Nos han servido unos canapés para aliviar la espera. Yo no he comido nada pues cada vez que se acerca el mozo tengo un cigarrillo encendido en la mano. Muchos hacen lo mismo. El humo me rodea por completo y escasamente puedo ver más allá de mis narices, casi como la neblina temprana de aquella mañana en Maitencillo. Hoy harás la mejor fotografía de tu vida, me dijiste. Yo me reí. Sólo quería captar un acercamiento de una gaviota en vuelo pasando sobre mi cabeza, y dudaba de que aquella llegase a ser una fotografía muy especial.
Pero tú sabías convertir hasta lo más trivial en algo de infinitas aristas. Ojalá estuvieras aquí. Disiparías este humo como lo hiciste con la niebla de aquella mañana. Saliste de la cabaña, miraste al cielo, alzaste los brazos y gritaste “agua que no eres agua, baja hasta el mar que te vio nacer o vete a los cielos que te han de beber”. Y en cuestión de minutos, o quizás de horas, pues una tiende a idealizar algunas cosas, el sol comenzó a brillar, las gaviotas y los pelícanos a volar y pronto ya hubo demasiado calor en la cabaña para que estuviéramos a gusto los dos. O tal vez era por cómo hacíamos el amor.
Ojalá estuvieras aquí, por el premio me refiero. No vayas a pensar que es porque te extraño. Debes encontrar primero el ángulo, dijiste. Buscamos entre los roqueríos salpicantes un lugar favorable para que se acercaran las aves sin asustarse por nuestra presencia. Debía ser una foto desde abajo hacia arriba, dijiste. Por entre las junturas de los peñones subían verdaderos géiseres de agua marina… y te mojaste, y nos reímos.
Te escondiste para vigilar y avisarme el paso de las aves. Dijiste que yo saliera de repente, a tu señal, y tomara una sola foto. Debe ser una sola, insistías. El momento se captura y punto. Un fotógrafo con talento no usa el motor ni hace varias tomas para elegir la mejor.
Era difícil enfocar con el cielo vacío. Tomé como punto de referencia una roca que estaba cerca de mí, estimando la distancia a la que saldría la gaviota.

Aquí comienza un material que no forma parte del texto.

Definition cooldownInputForFailure (candidate : Candidate) (result : gatewayAttemptResult)
    : option CooldownInput :=
  let siteModelID := cm_SiteModelID (cd_Model candidate) in
  let credentialID := g_credentialID result in
  let errorType := g_errorType result in
  let siteType := cs_SiteType (cd_Site candidate) in
  let hasCredential := negb (bool_decide (credentialID = uuid_Nil)) in
  let oauthSite := isCodexSite siteType || isAntigravitySite siteType in
  let baseReason := g_cooldownReason result in
  let baseDuration := Z.max 0 (g_cooldownDuration result) in
  let input model credential scope reason duration :=
    Some (mkCooldownInput (cs_ID (cd_Site candidate)) model credential scope "gateway" reason
            duration (marshal (failureMetadata candidate result))) in
  let onModel := input (Some siteModelID) None "model" in
  let onCredential := input None (Some credentialID) "credential" in
  if bool_decide (errorType = "opencode_go_usage_limit") && hasCredential then
    onCredential CooldownReasonOpenCodeGoUsageLimitReached
      (openCodeGoUsageLimitCooldownDuration result)
  else if bool_decide (errorType = "upstream_subscription_limit_exceeded") && hasCredential then
    onCredential CooldownReasonUpstreamSubscriptionLimitExceeded (g_cooldownDuration result)
  else if bool_decide (errorType = "upstream_credential_limited") && hasCredential then
    if bool_decide (baseReason = CooldownReasonUpstreamInsufficientBalance)
    then onCredential baseReason (g_cooldownDuration result)
    else onCredential (orDefault baseReason CooldownReasonUpstreamCredentialLimited)
           (rateLimitedCooldownDuration (g_retryAfterSeconds result))
  else if bool_decide (errorType = "upstream_credential_invalid") && hasCredential then
    onCredential CooldownReasonUpstreamCredentialUnauthorized credentialUnauthorizedCooldownDuration
  else if upstreamNoResponseFailure result then
    onModel "upstream_no_response" upstreamNoResponseCooldownDuration
  else if bool_decide (errorType = "upstream_response_transform_failed") then
    onModel "upstream_response_transform_failed"
      (if baseDuration <=? 0 then 30 * Second else baseDuration)
  else if upstreamStreamFailure result then
    onModel CooldownReasonUpstreamStreamUnstable transientCooldownBaseDuration
  else if bool_decide (errorType = "upstream_credential_unavailable") then
    onModel CooldownReasonUpstreamCredentialsExhausted transientCooldownBaseDuration
  else if oauthSite && bool_decide (g_cooldownScope result = "model") then
    onModel (orDefault baseReason (stringValue errorType "upstream_model_unavailable"))
      (if baseDuration <=? 0 then 2 * Minute else baseDuration)
  else if oauthSite && bool_decide (g_cooldownScope result = "credential") && hasCredential then
    onCredential (orDefault baseReason (stringValue errorType "upstream_credential_unavailable"))
      (if baseDuration <=? 0 then 5 * Minute else baseDuration)
  else if (g_statusCode result =? 401) && hasCredential then
    onCredential CooldownReasonUpstreamCredentialUnauthorized credentialUnauthorizedCooldownDuration
  else if (g_statusCode result =? 403) && hasCredential then
    input (Some siteModelID) (Some credentialID) "credential" "upstream_credential_forbidden"
      (30 * Minute)
  else if (g_statusCode result =? 429) && hasCredential then
    onCredential "upstream_credential_rate_limited"
      (rateLimitedCooldownDuration (g_retryAfterSeconds result))
  else if g_statusCode result =? 404 then
    onModel CooldownReasonUpstreamModelNotFound (30 * Minute)
  else if ((500 <=? g_statusCode result) && negb (bool_decide (errorType ∈ concurrencyErrorTypes)))
          || bool_decide (errorType ∈ noResponseErrorTypes) then
    onModel (stringValue errorType "upstream_failed") transientCooldownBaseDuration
  else if bool_decide (errorType = "upstream_credential_decrypt_failed") && hasCredential then
    onCredential "upstream_credential_decrypt_failed" (30 * Minute)
  else None.
(* ===== verification/Failover.v ===== *)
(** * Failover: one request, several upstreams

    The loop of [serveEndpoint] ([gateway/handler_chat.go]) over the planned
    candidates, and inside it the loop of [forwardGatewayRequest]
    ([gateway/execution.go]) over the credentials of one site.  What the loops do is
    a list of actions (attempts, cooldowns, settled tokens, pauses, responses); what
    the world answers comes from an oracle indexed by the number of the call.  The
    endpoint and protocol adapters are an interface. *)

From S2P Require Import Prelude Catalog Json Router Cooldown.

(** ** Budgets and verdicts *)

Definition defaultGatewayFailoverBudget : Z := 300 * Second.
Definition defaultStreamingFailoverBudget : Z := 90 * Second.
Definition defaultImageFailoverBudget : Z := 180 * Second.

Definition gatewayFailoverBudget (stream : bool) (downstreamPath : string) : Z :=
  if stream then
    if bool_decide (downstreamPath = "/v1/images/generations")
       || bool_decide (downstreamPath = "/v1/images/edits")
    then defaultImageFailoverBudget else defaultStreamingFailoverBudget
  else defaultGatewayFailoverBudget.

Definition rateLimitTokenCount (result : gatewayAttemptResult) : Z :=
  add64 (add64 (g_promptTokens result) (g_completionTokens result)) (g_audioOutputTokens result).

Definition upstreamModelUnavailableFailure (result : gatewayAttemptResult) : bool :=
  let code := ToLower (TrimSpace (g_upstreamErrorCode result)) in
  let message := ToLower (TrimSpace (g_errorMessage result)) in
  if (g_upstreamStatusCode result =? 404) || (g_statusCode result =? 404) then true
  else Contains code "model_not_found" || Contains code "model-not-found"
       || (Contains message "model" && Contains message "not found").
Definition RouteRequest (now : Z) (requestID : string) (route : Route) :=
  update now requestID (to_route route).
Definition SetModel (now : Z) (requestID modelKey provider : string) :=
  update now requestID (to_model modelKey provider).
Definition MarkResponding (now : Z) (requestID : string) := update now requestID to_responding.

Definition Finish (now : Z) (requestID phase : string) (r : Registry) : Registry * option publication :=
  if bool_decide (requestID = "") then (r, None)
  else
    let phase := if isTerminalPhase phase then phase else PhaseFailed in
    match rg_requests r !! requestID with
    | None => (r, None)
    | Some request =>
        if isTerminalPhase (rq_Phase request) then (r, None)
        else
          let '(r, event) := upsert (with_phase phase now request) requestID r in
          (r, Some (mkPublication event (Some (requestID, now))))
    end.

Definition add_usage (id name : string) (total : Z) (m : gmap string UsageTotal) : UsageTotal :=
  mkUsageTotal id name (add64 (from_option ut_TotalTokens 0 (m !! id)) total).

Definition add_cell (q : Request) (amount : TokenAmount) (m : gmap usageCellKey UsageCell) : UsageCell :=
  let cell := m !! (rq_APIKeyID q, rq_SiteID q, rq_ModelKey q) in
  mkUsageCell (rq_APIKeyID q) (rq_APIKeyName q) (rq_SiteID q) (rq_SiteName q) (rq_ModelKey q)
    (rq_ModelProvider q)
    (add64 (from_option uc_TotalTokens 0 cell) (ta_Total amount))
    (add64 (from_option uc_InputTokens 0 cell) (ta_Input amount))
    (add64 (from_option uc_OutputTokens 0 cell) (ta_Output amount))
    (add64 (from_option uc_CachedTokens 0 cell) (ta_Cached amount)).

Definition file_usage (usage : option UsageTotal) (m : gmap string UsageTotal) : gmap string UsageTotal :=
  match usage with Some u => <[ut_ID u := u]> m | None => m end.
Definition file_cell (cell : option UsageCell) (m : gmap usageCellKey UsageCell)
    : gmap usageCellKey UsageCell :=
  match cell with Some c => <[cell_key c := c]> m | None => m end.

(** The request as it is when its tokens are counted; a request that is gone counts for the
    total only. *)
Definition AddTokens (requestID : string) (amount : TokenAmount) (r : Registry)
    : Registry * option publication :=
  let amount := normalizedAmount amount in
  if ta_Total amount <=? 0 then (r, None)
  else
    let totalTokens := add64 (rg_totalTokens r) (ta_Total amount) in
    let keyed := (q ← rg_requests r !! requestID; if bool_decide (rq_APIKeyID q = "") then None else Some q) in
    let routed := (q ← rg_requests r !! requestID; if bool_decide (rq_SiteID q = "") then None else Some q) in
    let downstreamUsage :=
      (λ q, add_usage (rq_APIKeyID q) (rq_APIKeyName q) (ta_Total amount) (rg_downstreamUsage r)) <$> keyed in
    let usageCell := (λ q, add_cell q amount (rg_usageCells r)) <$> keyed in
    let upstreamUsage :=
      (λ q, add_usage (rq_SiteID q) (rq_SiteName q) (ta_Total amount) (rg_upstreamUsage r)) <$> routed in
    let event := newEventLocked r "usage" None requestID in
    (mkRegistry (rg_requests r) (rg_subscribers r) (rg_nextID r) (ev_Sequence event) totalTokens
       (file_usage downstreamUsage (rg_downstreamUsage r)) (file_usage upstreamUsage (rg_upstreamUsage r))
       (file_cell usageCell (rg_usageCells r)) (rg_terminalRetention r),
     Some (mkPublication
       (mkEvent (ev_Sequence event) "usage" None requestID (ta_Total amount) totalTokens
          downstreamUsage upstreamUsage usageCell) None)).

Definition remove (requestID : string) (finishedAt : Z) (r : Registry) : Registry * option publication :=
  match rg_requests r !! requestID with
  | None => (r, None)
  | Some request =>
      if negb (rq_UpdatedAt request =? finishedAt) || negb (isTerminalPhase (rq_Phase request)) then (r, None)
      else
        let event := newEventLocked r "remove" None requestID in
        (set_requests (delete requestID (rg_requests r)) (ev_Sequence event) r,
         Some (mkPublication event None))
  end.

Definition channelSize : nat := 128.

(** The send of [publish] to one channel; [false] is the [default] of its select. *)
Definition send (event : Event) (channel : list Event) : list Event * bool :=
  if (length channel <? channelSize)%nat then (channel ++ [event], true) else (channel, false).

Definition Subscribe (r : Registry) : Registry * Z :=
  (set_subscribers (<[rg_nextID r := []]> (rg_subscribers r)) (next64 (rg_nextID r)) r, rg_nextID r).

Definition unsubscribe (id : Z) (r : Registry) : Registry :=
  set_subscribers (delete id (rg_subscribers r)) (rg_nextID r) r.

(** ** Snapshots *)

Section snapshot.
(** [sort.Slice], which keeps no order among equals, and the order of a map iteration. *)
Context (sortSlice : ∀ A, (A → A → bool) → list A → list A)
        (values : ∀ K A `{Countable K}, gmap K A → list A).
#[local] Arguments sortSlice {A}.
#[local] Arguments values {K A _ _}.

Definition request_less (a b : Request) : bool :=
  if rq_StartedAt a =? rq_StartedAt b then string_ltb (rq_RequestID a) (rq_RequestID b)
  else rq_StartedAt a <? rq_StartedAt b.

Definition usage_less (a b : UsageTotal) : bool :=
  if negb (ut_TotalTokens a =? ut_TotalTokens b) then ut_TotalTokens b <? ut_TotalTokens a
  else string_ltb (ut_Name a) (ut_Name b).

Definition cell_less (a b : UsageCell) : bool :=
  if negb (uc_TotalTokens a =? uc_TotalTokens b) then uc_TotalTokens b <? uc_TotalTokens a
  else if negb (bool_decide (uc_APIKeyName a = uc_APIKeyName b))
  then string_ltb (uc_APIKeyName a) (uc_APIKeyName b)
  else if negb (bool_decide (uc_SiteName a = uc_SiteName b))
  then string_ltb (uc_SiteName a) (uc_SiteName b)
  else string_ltb (uc_ModelKey a) (uc_ModelKey b).

Definition usageTotals (items : gmap string UsageTotal) : list UsageTotal :=
  sortSlice usage_less (values items).
Definition usageCells (items : gmap usageCellKey UsageCell) : list UsageCell :=
  sortSlice cell_less (values items).

Definition CurrentSnapshot (r : Registry) : Snapshot :=
  mkSnapshot (rg_sequence r) (sortSlice request_less (values (rg_requests r))) (rg_totalTokens r)
    (usageTotals (rg_downstreamUsage r)) (usageTotals (rg_upstreamUsage r)) (usageCells (rg_usageCells r)).
End snapshot.

(** ** The world around the registry *)

Inductive operation :=
| OStart (now : Z) (request : Request)
| ORoute (now : Z) (requestID : string) (route : Route)
| OModel (now : Z) (requestID modelKey provider : string)
| OResponding (now : Z) (requestID : string)
| OFinish (now : Z) (requestID phase : string)
| OAddTokens (requestID : string) (amount : TokenAmount)
| ORemove (requestID : string) (finishedAt : Z).

Definition perform (o : operation) : Registry → Registry * option publication :=
  match o with
  | OStart now request => Start now request
  | ORoute now id route => RouteRequest now id route
  | OModel now id modelKey provider => SetModel now id modelKey provider
  | OResponding now id => MarkResponding now id
  | OFinish now id phase => Finish now id phase
  | OAddTokens id amount => AddTokens id amount
  | ORemove id finishedAt => remove id finishedAt
  end.

(** A [publish] that has not returned: [None] before it took the read lock, then the
    subscribers it has still to serve. *)
Record ongoing := mkOngoing { og_publication : publication; og_remaining : option (gset Z) }.

(** For the theorems, what became of a subscriber's events: how long the log was when it
    subscribed, what was on its way then, what it received and what was dropped. *)
Record subscription := mkSubscription {
  su_since : nat; su_owed : list Event; su_got : list Event; su_lost : list Event
}.

(** Tokens that were counted, and for which request. *)
Record booking := mkBooking { bk_request : option Request; bk_amount : TokenAmount }.

Record world := mkWorld {
  wd_registry : Registry;
  wd_ongoing : list ongoing;
  wd_timers : list (Z * (string * Z));        (* when, and what [remove] is called with *)
  wd_log : list Event;
  wd_ledger : list booking;
  wd_seen : gmap Z subscription
}.

Definition newWorld : world := mkWorld NewRegistry [] [] [] [] ∅.

(** The writers' lock is free: no [publish] holds the readers'. *)
Definition unlocked (w : world) : bool :=
  forallb (λ g, bool_decide (og_remaining g = None)) (wd_ongoing w).

Definition booked (o : operation) (r : Registry) : list booking :=
  match o with
  | OAddTokens id amount =>
      if ta_Total (normalizedAmount amount) <=? 0 then []
      else [mkBooking (rg_requests r !! id) (normalizedAmount amount)]
  | _ => []
  end.

(** A critical section, the event logged and about to be published. *)
Definition critical (o : operation) (timers : list (Z * (string * Z))) (w : world) : world :=
  let '(r, p) := perform o (wd_registry w) in
  mkWorld r (wd_ongoing w ++ match p with Some p => [mkOngoing p None] | None => [] end) timers
    (wd_log w ++ match p with Some p => [pb_event p] | None => [] end)
    (wd_ledger w ++ booked o (wd_registry w)) (wd_seen w).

Esperamos tanto… Y mientras lo hacía te recordaba besándome, recorriéndome entera con tu boca maravillosa, mientras tus manos me asían y me hacían sentir que mi presencia te era necesaria y vital. “Eres imprescindible, como la poesía”, me dijiste, y luego agregaste “pero no sabría decir para qué”. Pasaron años antes de que descubriera que esa era una frase de Jean Cocteau. Pasaron siglos antes de que me diera cuenta de que todo fue un sueño, una fotografía, un momento Kodak, que no se repetiría nunca.

Bajé el lente y sólo entonces te vi, volando como suspendido en el cielo en un instante eterno, con los brazos abiertos y las piernas flectadas. Te habías convertido tú en el ave que tardó demasiado en pasar. Te habías convertido en una gaviota, sólo para mí.
Corrí al borde del roquerío a buscarte. Las olas espumosas seguían golpeando y fue el turno de que los géiseres me mojaran. Sólo vi que me sonreías. Tu cabeza sangraba y la espuma se teñía rojiza como el horizonte durante el ocaso del día anterior. No sé cuánto tiempo pasó hasta que te hundiste definitivamente. Sólo recuerdo que gritaba implorando que alguien me ayudara a sacarte de allí. Pero las gaviotas y las olas pasaron todas al mismo tiempo, y de pronto mis ojos se mojaron, y dejé de estar allí.
Por fin ha llegado esa ridícula presidenta del jurado. ¿Me irá también a decir, simplemente, “que linda tu foto”?
Nota al pie: Este cuento fue escrito en mayo de 2004 y obtuvo el 2º premio en el concurso de cuentos de LAN de 2005. Como se puede apreciar, está narrado en primera persona femenina. Es primera vez que escribía así, y el cuento tiene su origen en una historia bien entretenida, pero da para otra nota yo cacho. El premio fue un fin de semana en Buenos Aires para dos personas.